EXERCISE BRIEF:
Given the material below, return only the lines starting at the line with "assert (String.eqb n" and ending at the line with "split; [|now apply", exactly as they appear.
▬▬▬▬▬▬▬▬▬▬
(** Cleaning what is clean changes nothing. *)
Lemma cleanElems_idem rooted stack :
  Filepath.cleanStack rooted stack ->
  Filepath.cleanElems rooted (rev stack) [] = rev stack.
Proof.
  intros (names & k & -> & Hnames & Hk).
  rewrite rev_app_distr, rev_repeat.
  assert (Hrev : Forall Filepath.realElem (rev names)).
  { apply List.Forall_forall. intros e He. apply in_rev in He.
    now apply (proj1 (List.Forall_forall _ _) Hnames). }
  destruct rooted.
  - rewrite (Hk eq_refl). cbn [repeat app].
    rewrite <- (app_nil_r (rev names)) at 1.
    rewrite (cleanElems_names _ _ _ _ Hrev). cbn [Filepath.cleanElems].
    now rewrite rev_involutive, ?app_nil_r.
  - change (@nil string) with (repeat ".." 0) at 1.
    rewrite cleanElems_dots, Nat.add_0_r.
    rewrite <- (app_nil_r (rev names)) at 1.
    rewrite (cleanElems_names _ _ _ _ Hrev). cbn [Filepath.cleanElems].
    now rewrite rev_involutive, rev_app_distr, rev_repeat.
Qed.

Lemma noSlash_count e : Filepath.noSlash e -> GoStrings.countByte "/"%char e = 0%nat.
Proof.
  unfold Filepath.noSlash. intros H.
  destruct (GoStrings.countByte "/"%char e) eqn:E; [reflexivity|].
  assert (GoStrings.Contains e "/" = true) by (apply Contains_byte; lia).
  congruence.
Qed.

Lemma splitByte_dirText elems :
  Forall Filepath.noSlash elems ->
  GoStrings.splitByte "/"%char (Filepath.dirText elems) = (elems ++ [""])%list.
Proof.
  induction elems as [|e elems IH]; intros Hns; [reflexivity|].
  inversion Hns as [|? ? He Hrest]; subst. cbn [Filepath.dirText app].
  change ("/" ++ Filepath.dirText elems)
    with (String "/"%char (Filepath.dirText elems)).
  rewrite (splitByte_first _ _ _ (noSlash_count _ He)), (IH Hrest).
  reflexivity.
Qed.

Lemma cleanElems_trailing rooted elems stack :
  Filepath.cleanElems rooted (elems ++ [""]) stack
  = Filepath.cleanElems rooted elems stack.
Proof.
  revert stack. induction elems as [|e elems IH]; intros stack;
    [reflexivity|].
  cbn [app Filepath.cleanElems].
  destruct (String.eqb e "" || String.eqb e "."); [apply IH|].
  destruct (String.eqb e ".."); [|apply IH].
  destruct stack as [|top below]; [destruct rooted; apply IH|].
  destruct (String.eqb top ".."); apply IH.
Qed.

Lemma cleanStack_nil rooted : Filepath.cleanStack rooted [].
Proof. exists [], 0%nat. repeat split; constructor. Qed.

Lemma Clean_cleanDir x : x <> "" -> Filepath.Clean (Filepath.cleanDir x) = Filepath.Clean x.
Proof.
  intros Hx. unfold Filepath.cleanDir.
  rewrite (HasPrefix_slash_app x "/" Hx).
  set (rooted := GoStrings.HasPrefix x "/").
  destruct (cleanElems_stack rooted (GoStrings.splitByte "/"%char x) []
              (cleanStack_nil rooted) (splitByte_noSlash x)
              (List.Forall_nil _))
    as (stack & Hstack & Hclean & Hns).
  rewrite Hstack.
  assert (Hns' : Forall Filepath.noSlash (rev stack)).
  { apply List.Forall_forall. intros e He. apply in_rev in He.
    now apply (proj1 (List.Forall_forall _ _) Hns). }
  unfold Filepath.Clean at 2. rewrite (eqb_false_of_ne _ _ Hx).
  fold rooted. unfold Filepath.Separator. rewrite Hstack.
  destruct (rev stack) as [|e elems] eqn:Hrev.
  - cbn [Filepath.dirText]. rewrite append_nil_r.
    unfold GoStrings.Join. cbn [String.concat]. rewrite append_nil_r.
    destruct rooted; reflexivity.
  - assert (Hfirst : GoStrings.HasPrefix
                       ((if rooted then "/" else "")
                        ++ Filepath.dirText (e :: elems)) "/" = rooted).
    { destruct rooted eqn:Hr; [reflexivity|]. rewrite append_nil_l.
      cbn [Filepath.dirText]. inversion Hns' as [|? ? He _]; subst.
      destruct e as [|c e].
      - exfalso. destruct Hclean as (names & k & Hst & Hnames & _).
        assert (Hin : In "" stack) by (apply in_rev; rewrite Hrev; now left).
        rewrite Hst in Hin. apply in_app_or in Hin as [Hin|Hin].
        + apply (proj1 (List.Forall_forall _ _) Hnames) in Hin.
          now destruct Hin.
        + apply repeat_spec in Hin. discriminate.
      - rewrite append_cons, HasPrefix_byte. unfold Filepath.noSlash in He.
        rewrite Contains_slash_cons in He. now apply orb_false_iff in He. }
    unfold Filepath.Clean.
    assert ((if rooted then "/" else "") ++ Filepath.dirText (e :: elems)
            <> "") as Hne.
    { cbn [Filepath.dirText]. destruct rooted; [discriminate|].
      rewrite append_nil_l. destruct e; discriminate. }
    rewrite (eqb_false_of_ne _ _ Hne), Hfirst. unfold Filepath.Separator.
    assert (Hsplit :
              Filepath.cleanElems rooted
                (GoStrings.splitByte "/"%char
                   ((if rooted then "/" else "")
                    ++ Filepath.dirText (e :: elems))) []
              = (e :: elems)).
    { assert (Hbody : Filepath.cleanElems rooted
                        (GoStrings.splitByte "/"%char
                           (Filepath.dirText (e :: elems))) []
                      = e :: elems).
      { rewrite (splitByte_dirText _ Hns'), cleanElems_trailing, <- Hrev.
        now apply cleanElems_idem. }
      destruct rooted; [|now rewrite append_nil_l].
      change ("/" ++ Filepath.dirText (e :: elems))
        with (String "/"%char (Filepath.dirText (e :: elems))).
      cbn [GoStrings.splitByte]. change (Ascii.eqb "/" "/") with true.
      cbn iota. cbn [Filepath.cleanElems].
      change (String.eqb "" "" || String.eqb "" ".") with true. cbn iota.
      exact Hbody. }
    rewrite Hsplit. reflexivity.
Qed.

(** The files the managers keep for one certificate share a directory:
    for a certificate directory [c] and a store directory name [d], every
    path [Join(c, d, n)] with a plain file name [n] is one directory text
    followed by [n], and its [Dir] is that directory, which is
    [Join(c, d)] unless both are empty. *)
Lemma Join_in_directory c d :
  exists p, Filepath.dirForm p = true /\
    (forall n, Filepath.plainName n = true ->
       Filepath.Join [c; d; n] = p ++ n /\
       Filepath.Dir (p ++ n) = Filepath.Clean p) /\
    (c <> "" \/ d <> "" -> Filepath.Clean p = Filepath.Join [c; d]).
Proof.
  assert (Hdir : forall p n,
             Filepath.dirForm p = true -> Filepath.plainName n = true ->
             Filepath.Dir (p ++ n) = Filepath.Clean p).
  { intros p n Hp Hn. unfold Filepath.Dir.
    rewrite uptoLastSeparator_dir; [reflexivity | exact Hp|].
    unfold Filepath.plainName in Hn. apply andb_true_iff in Hn as [_ Hn].
    now apply negb_true_iff in Hn. }
  cbn [Filepath.Join].
  destruct (String.eqb_spec c "") as [->|Hc].
  - destruct (String.eqb_spec d "") as [->|Hd].
    + exists "". split; [reflexivity|]. split; [|intros [[]|[]]; reflexivity].
      intros n Hn.
      assert (String.eqb n "" = false) as ->.
      { unfold Filepath.plainName in Hn.
        destruct (String.eqb n ""); [discriminate | reflexivity]. }
      split; [|now apply Hdir]. cbn. now apply Clean_plain.
    + exists (Filepath.cleanDir d). split; [apply dirForm_cleanDir|].
      split.
      * intros n Hn. split; [|apply Hdir; [apply dirForm_cleanDir|exact Hn]].
        cbn. now apply Clean_file.
      * intros _. cbn. now apply Clean_cleanDir.
  - exists (Filepath.cleanDir (c ++ "/" ++ d)).
    split; [apply dirForm_cleanDir|]. split.
    + intros n Hn. split; [|apply Hdir; [apply dirForm_cleanDir|exact Hn]].
      rewrite <- (Clean_file _ n Hn). unfold GoStrings.Join.
      cbn [String.concat]. rewrite !append_assoc. reflexivity.
    + intros _. unfold GoStrings.Join. cbn [String.concat].
      apply Clean_cleanDir. destruct c; [contradiction | discriminate].
Qed.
▬▬▬▬▬▬▬▬▬▬
RESULT FOR THIS TASK:
      assert (String.eqb n "" = false) as ->.
      { unfold Filepath.plainName in Hn.
        destruct (String.eqb n ""); [discriminate | reflexivity]. }
      split; [|now apply Hdir]. cbn. now apply Clean_plain.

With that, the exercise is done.